* _TASK ITEM_
Copy only this range: the line with "environments_delegable l r →" through the final line of the material, inclusive at both ends.

★ ★ ★ ★ ★

(** ** The derivation *)

Lemma resolve_fields parent task_cap profile child :
  resolve_task_child_execution_security parent task_cap profile = Ok child →
  let restricted_profile :=
    intersect_turn_permission_profiles
      (intersect_turn_permission_profiles profile (task_permission_cap_snapshot (max_permission_profile task_cap)) TaskPermissionCap)
      (inherited_turn_permission_profile_from_snapshot (permission_profile parent)) TaskPermissionCap in
  permission_profile child = restricted_profile ∧
  network child = intersect_network_policies (intersect_network_policies (network parent) (max_network_policy task_cap))
                    (network_policy_for_permission_mode (profile_mode restricted_profile)) ∧
  process child = intersect_process_policies (intersect_process_policies (process parent) (max_process_policy task_cap))
                    (process_policy_for_permission_mode (profile_mode restricted_profile)) ∧
  cap_network child = intersect_network_policies (cap_network parent) (max_network_policy task_cap).
Proof.
  unfold resolve_task_child_execution_security. intros ([] & _ & Hc)%bind_Ok. cbn zeta in *.
  apply bind_Ok in Hc as (files & _ & Hc). apply bind_Ok in Hc as (task_policy & _ & Hc). by injection Hc as <-.
Qed.
(** The policies of a parent and the cap of a task whose intersections mean what
    they are for. *)
Definition environments_delegable (l r : TurnEnvironmentPolicy) : Prop :=
  (inherit l = false → allowed_vars l ≠ []) ∧ (inherit r = false → allowed_vars r ≠ []) ∧ meet (allowed_vars l) (allowed_vars r).
Definition processes_delegable (l r : TurnProcessPolicySnapshot) : Prop :=
  families_compatible l r ∧ environments_delegable (environment l) (environment r).
Lemma environments_compatible l r md name :
  environments_delegable l r →
  sees (intersect_environments (intersect_environments l r) (environment (process_policy_for_permission_mode md))) name →
  sees l name ∧ sees r name.
Proof.
  intros (Hl & Hr & Hmeet) Hsee. apply sees_narrow in Hsee as [Hsee _].
  { apply sees_narrow in Hsee; [done|]. by split_and!. }
  split_and!.
  - cbn. intros Hi Hn. apply intersect_lists_nil in Hn as [? ?]; [|done]. apply andb_false_iff in Hi as [?|?]; naive_solver.
  - by destruct md.
  - destruct md; [intros _ _ _ []; done|done|done].
Qed.
Lemma shell_intersection l r :
  shell_command (intersect_tool_permission_policies l r) ≠ Deny → shell_command l ≠ Deny ∧ shell_command r ≠ Deny.
Proof.
  change (shell_command (intersect_tool_permission_policies l r))
    with (behavior_for_action (intersect_tool_permission_policies l r) ShellCommand).
  rewrite action_intersection. cbn. by destruct (shell_command l), (shell_command r).
Qed.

★ ★ ★ ★ ★

* _TASK ANSWER_
  environments_delegable l r →
  sees (intersect_environments (intersect_environments l r) (environment (process_policy_for_permission_mode md))) name →
  sees l name ∧ sees r name.
Proof.
  intros (Hl & Hr & Hmeet) Hsee. apply sees_narrow in Hsee as [Hsee _].
  { apply sees_narrow in Hsee; [done|]. by split_and!. }
  split_and!.
  - cbn. intros Hi Hn. apply intersect_lists_nil in Hn as [? ?]; [|done]. apply andb_false_iff in Hi as [?|?]; naive_solver.
  - by destruct md.
  - destruct md; [intros _ _ _ []; done|done|done].
Qed.
Lemma shell_intersection l r :
  shell_command (intersect_tool_permission_policies l r) ≠ Deny → shell_command l ≠ Deny ∧ shell_command r ≠ Deny.
Proof.
  change (shell_command (intersect_tool_permission_policies l r))
    with (behavior_for_action (intersect_tool_permission_policies l r) ShellCommand).
  rewrite action_intersection. cbn. by destruct (shell_command l), (shell_command r).
Qed.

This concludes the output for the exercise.